Wolves of the Calla: The Dark Tower V

If you have not read the first four books in the Dark Tower series, you don't even want to begin reading WOLVES OF THE CALLA: The Dark Tower V. There has been quite a history built up over the previous four volumes and WOLVES OF THE CALLA is not the place to jump aboard, believe me. There is a preface entitled "The Final Argument" that provides an excellent summary of what has gone before, but it is, by the nature of the beast, incomplete (how do you summarize 1,700 pages in only six?). By all means, purchase this volume, all 700 plus pages of it, with its gruesomely lovely illustrations by the incomparable Bernie Wrightson, as your investment will at this point and late date inspire you to read what has gone before and whet your appetite for what is to come.
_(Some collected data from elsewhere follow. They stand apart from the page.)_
(* ===== verification/SchedulerSpec.v ===== *)
(** Specifications of context switching, the preemption lock and the blocking operations. *)
From S2P Require Import Prelude Effects Types Platform LinkedLists Kernel Invariant SchedCore.
From S2P Require Import SchedCoreSpec TaskInfo Stats Timer Scheduler.

Section spec.
Context `{PL : Platform} `{!PlatformLaws} `{!Callbacks}.
Implicit Types (k : Kernel) (V : lview) (P : protocol Kernel) (t : addr) (ts : list addr).

(** ** States that the invariant does not tell apart *)

Definition runnable (s : SertosTaskState) : Prop :=
  s = SERTOS_TASK_STATE_READY \/ s = SERTOS_TASK_STATE_RUNNING.

(** Two TCBs that differ at most in being ready or running, and in what no list depends on. *)
Record tcb_compat (c c' : SertosTaskControlBlock) : Prop := Tcb_compat {
  compat_priority : priority c' = priority c;
  compat_delay : delay_ticks c' = delay_ticks c;
  compat_wait : wait_list c' = wait_list c;
  compat_state : state c' = state c \/ runnable (state c) /\ runnable (state c');
  compat_base : base_priority c' = base_priority c }.

#[export] Instance tcb_compat_refl : Reflexive tcb_compat.
Proof. intros c. split; auto. Qed.

#[export] Instance tcb_compat_trans : Transitive tcb_compat.
Proof.
  intros a b c [H1 H2 H3 H4 ?] [H5 H6 H7 H8 ?]. split; [congruence..| |congruence].
  destruct H4 as [H4|[? ?]], H8 as [H8|[? ?]]; rewrite ?H4, ?H8 in *; auto.
Qed.

(** Nothing but the states of runnable tasks, the run-time accounting and the current task
    changed. *)
Record only_dispatch k k' : Prop := Only_dispatch {
  od_heap : heap k' = heap k;
  od_bitmap : s_ready_bitmap k' = s_ready_bitmap k;
  od_tcbs : forall t, tcb_compat (tcbs k t) (tcbs k' t);
  od_sems : sems k' = sems k;
  od_mutexes : mutexes k' = mutexes k;
  od_timers : timers k' = timers k;
  od_queues : queues k' = queues k;
  od_streams : streams k' = streams k;
  od_mem : mem k' = mem k;
  od_running : s_is_running k' = s_is_running k;
  od_ticks : s_system_ticks k' = s_system_ticks k;
  od_slicing : s_time_slicing_enabled k' = s_time_slicing_enabled k;
  od_hook : s_tick_hook k' = s_tick_hook k;
  od_timers_on : s_timer_subsystem_initialized k' = s_timer_subsystem_initialized k }.

#[export] Instance only_dispatch_refl : Reflexive only_dispatch.
Proof. by split. Qed.

#[export] Instance only_dispatch_trans : Transitive only_dispatch.
Proof. intros k1 k2 k3 [] []. split; try congruence. intros t. by transitivity (tcbs k2 t). Qed.

Lemma kernel_ok_compat k k' V : only_dispatch k k' -> kernel_ok k V -> kernel_ok k' V.
Proof.
  intros [Hh Hb Ht _ _ _ _ _ _ _ _] [Hl Hbo Hq Hd Hr Hs Hrd Hdd Hw].
  split; rewrite ?Hh, ?Hb; try done.
  - intros p ts t Hp Hin. destruct (Hrd p ts t Hp Hin) as (?&?&Hst&?&?). destruct (Ht t) as [Ep Ed Ew Es].
    unfold ready_task. rewrite Ep, Ed, Ew. split_and!; try done; try lia.
    destruct Es as [->|[_ ?]]; [done|done].
  - intros ts t Hts Hin. destruct (Hdd ts t Hts Hin) as (Hst&?&?&?). destruct (Ht t) as [Ep Ed Ew Es].
    unfold delayed_task. rewrite Ep, Ed, Ew. split_and!; try done; try lia.
    destruct Es as [->|[Hx _]]; [done|]. destruct Hx; congruence.
  - intros l ts t Hf Hts Hin. destruct (Hw l ts t Hf Hts Hin) as (Hst&?&?&?).
    destruct (Ht t) as [Ep Ed Ew Es].
    unfold waiting_task. rewrite Ep, Ed, Ew. split_and!; try done; try lia.
    destruct Es as [->|[Hx _]]; [done|]. destruct Hx; congruence.
Qed.

Lemma kernel_ok_same k k' V :
  heap k' = heap k -> s_ready_bitmap k' = s_ready_bitmap k -> tcbs k' = tcbs k ->
  kernel_ok k V -> kernel_ok k' V.
Proof.
  intros Hh Hb Ht [Hl Hbo Hq Hd Hr Hs Hrd Hdd Hw].
  split; rewrite ?Hh, ?Hb; try done; unfold ready_task, delayed_task, waiting_task; by rewrite Ht.
Qed.

Lemma od_port k f : only_dispatch k (k <| port ::= f |>).
Proof. by split. Qed.
Lemma od_current k c : only_dispatch k (k <| sertos_current_tcb := c |>).
Proof. by split. Qed.
Lemma od_pending k b : only_dispatch k (k <| s_reschedule_pending := b |>).
Proof. by split. Qed.
Lemma od_flags k n b c :
  only_dispatch k (k <| s_lock_nesting := n |> <| s_reschedule_pending := b |> <| sertos_current_tcb := c |>).
Proof. by split. Qed.
Lemma od_switches k f : only_dispatch k (k <| s_total_switches ::= f |>).
Proof. by split. Qed.
Lemma od_tcb k t f : tcb_compat (tcbs k t) (f (tcbs k t)) -> only_dispatch k (k <| tcbs ::= alter f t |>).
Proof.
  intros Hf. split; try done. intros x. simpl. destruct (decide (t = x)) as [<-|Hne].
  - by rewrite fn_lookup_alter.
  - by rewrite fn_lookup_alter_ne.
Qed.

(** ** Critical sections and switches

    A calm protocol lets nothing happen around critical sections; a context switch may resume
    the task in any state the protocol relies on. *)
Class Calm P : Prop := calm : forall p k, p <> PYield ->
  guar P p k /\ forall k', rely P p k k' -> k' = k.

#[export] Instance quiet_calm : Calm quiet.
Proof. by split. Qed.

(** Switching away in states satisfying [G], resumed in states satisfying [R]. *)
Definition across_switch (G R : Kernel -> Prop) : protocol Kernel :=
  Protocol (fun p k k' => if decide (p = PYield) then R k' else k' = k)
           (fun p k => if decide (p = PYield) then G k else True).

#[export] Instance across_switch_calm G R : Calm (across_switch G R).
Proof. intros p k Hp. destruct p; naive_solver. Qed.

#[export] Instance serving_calm sv : Calm (serving sv).
Proof. by intros [] k Hp. Qed.

Lemma wp_enter P `{!Calm P} k (Q : Z -> Kernel -> Prop) :
  (forall c f, Q c (k <| port ::= f |>)) -> wp P sertos_port_enter_critical k Q.
Proof.
  intros HQ. unfold sertos_port_enter_critical. wp_steps.
  destruct (calm PEnter k ltac:(done)) as [Hg Hr]. apply wp_yield; [done|].
  intros s' Hs. rewrite (Hr s' Hs).
  wp_steps. apply HQ with (f := fun _ => (port_enter_critical (port k)).2).
Qed.

Lemma wp_exit P `{!Calm P} k c (Q : unit -> Kernel -> Prop) :
  (forall f, Q tt (k <| port ::= f |>)) -> wp P (sertos_port_exit_critical c) k Q.
Proof.
  intros HQ. unfold sertos_port_exit_critical. wp_steps.
  destruct (calm PExit (k <| port ::= port_exit_critical c |>) ltac:(done)) as [Hg Hr].
  apply wp_yield; [done|]. intros s' Hs. by rewrite (Hr s' Hs).
Qed.

Lemma wp_port_yield P k (Q : unit -> Kernel -> Prop) :
  (forall f, guar P PYield (k <| port ::= f |>) /\
     forall k', rely P PYield (k <| port ::= f |>) k' -> Q tt k') ->
  wp P sertos_port_yield k Q.
Proof.
  intros HQ. unfold sertos_port_yield. wp_steps. destruct (HQ port_yield). by apply wp_yield.
Qed.

(** ** Run-time accounting of a switch *)

Record accounted k k' : Prop := Accounted {
  acc_dispatch : only_dispatch k k';
  acc_current : sertos_current_tcb k' = sertos_current_tcb k;
  acc_states : forall t, state (tcbs k' t) = state (tcbs k t);
  acc_nesting : s_lock_nesting k' = s_lock_nesting k;
  acc_pending : s_reschedule_pending k' = s_reschedule_pending k }.

Lemma accounted_tcb k k' t f :
  (forall c, tcb_compat c (f c)) -> (forall c, state (f c) = state c) ->
  accounted k k' -> accounted k (k' <| tcbs ::= alter f t |>).
Proof.
  intros Hc Hs []. split; try done.
  - transitivity k'; [done|]. by apply od_tcb.
  - intros x. simpl. destruct (decide (t = x)) as [<-|Hne].
    + rewrite fn_lookup_alter. by rewrite Hs.
    + by rewrite fn_lookup_alter_ne.
Qed.

Lemma wp_stats_on_switch P k prev nxt (Q : unit -> Kernel -> Prop) :
  (forall k', accounted k k' -> Q tt k') -> wp P (sertos_stats_on_switch prev nxt) k Q.
Proof.
  intros HQ. unfold sertos_stats_on_switch, runtime_counter, sertos_scheduler_get_tick_count,
    sertos_port_runtime_counter. wp_steps.
  destruct (s_stats_enabled k); cbn [negb]; [|wp_steps; by apply HQ]. wp_steps.
  set (now := (port_runtime_counter _ _).1). set (k1 := k <| port := _ |>).
  assert (H1 : accounted k k1) by done. clearbody k1.
  assert (Hnext : forall k2, accounted k k2 -> wp P (match nxt with
    | Some n =>
        upd_tcb n (set run_time_last_entry (fun _ => now));;
        when (bool_decide (prev <> nxt)) (
          upd_tcb n (set switch_in_count (fun c => u32 (c + 1)));;
          modify (set s_total_switches (fun c => u32 (c + 1))))
    | None => mret tt
    end) k2 Q).
  { intros k2 H2. destruct nxt as [n|]; [|wp_steps; by apply HQ]. ksteps.
    assert (H3 : accounted k (k2 <| tcbs ::= alter (set run_time_last_entry (fun _ => now)) n |>)).
    { apply accounted_tcb; [|done|done]. intros c. split; auto. }
    apply wp_when; intros _; [|by apply HQ]. ksteps. apply HQ.
    eapply (accounted_tcb _ _ n (set switch_in_count (fun c => u32 (c + 1)))) in H3;
      [|intros c; split; auto|done].
    destruct H3 as [[] ????]. by split. }
  destruct prev as [p|]; [|wp_steps; by apply Hnext]. ksteps. apply Hnext.
  apply accounted_tcb; [|done|done]. intros c. split; auto.
Qed.

(** ** Dispatching *)

(** What [perform_switch] leaves: the selected task is current and running, the task that ran
    before is ready, every other task's state is as before. *)
Record dispatched k V (n : addr) k' : Prop := Dispatched {
  dis_only : only_dispatch k k';
  dis_current : sertos_current_tcb k' = Some n;
  dis_state : state (tcbs k' n) = SERTOS_TASK_STATE_RUNNING;
  dis_prev : forall p, sertos_current_tcb k = Some p -> p <> n ->
    state (tcbs k p) = SERTOS_TASK_STATE_RUNNING -> state (tcbs k' p) = SERTOS_TASK_STATE_READY;
  dis_others : forall t, t <> n -> sertos_current_tcb k <> Some t ->
    state (tcbs k' t) = state (tcbs k t);
  dis_blocked : forall t, t <> n -> state (tcbs k t) <> SERTOS_TASK_STATE_RUNNING ->
    state (tcbs k' t) = state (tcbs k t);
  dis_nesting : s_lock_nesting k' = s_lock_nesting k;
  dis_pending : s_reschedule_pending k' = s_reschedule_pending k }.

Lemma selected_ready k V n :
  kernel_ok k V -> selected V (Some n) -> runnable (state (tcbs k n)).
Proof.
  intros Hk (p & ts & Hp & Hts & _). destruct (ok_ready _ _ Hk _ _ n Hts) as (_&_&?&_); [by left|done].
Qed.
And once you have done that...

WOLVES OF THE CALLA continues the saga of Roland the Gunslinger and his quest for the Tower, but the withal of this volume is a divergence. The assistance of Roland, Jake, and Eddie and Susannah Dean is sought by the residents --- at least some of the residents --- of rural Calla Bryn Sturgis on the borderlands of Mid-World. Roughly every twenty years, a raiding party known as The Wolves of Thunderclap ride through Calla, taking one from each set of twins who have come of age. The abducted twin is returned a few weeks later, horribly changed both mentally and physically. There are those who want to stand and fight and those who fear the worst if they should do so. The Wolves are due in thirty days and Roland and his party, deadly but outnumbered, must devise a plan.

Susannah, in the meantime, has a darkness growing within her that she only dimly senses, an evil that is tended to by Mia, yet another personality, and this one perhaps is the most deadly and dangerous of them all. Roland is aware of the personality; indeed, its manifestation is vintage Stephen King, and I assure you that the description could gag a maggot.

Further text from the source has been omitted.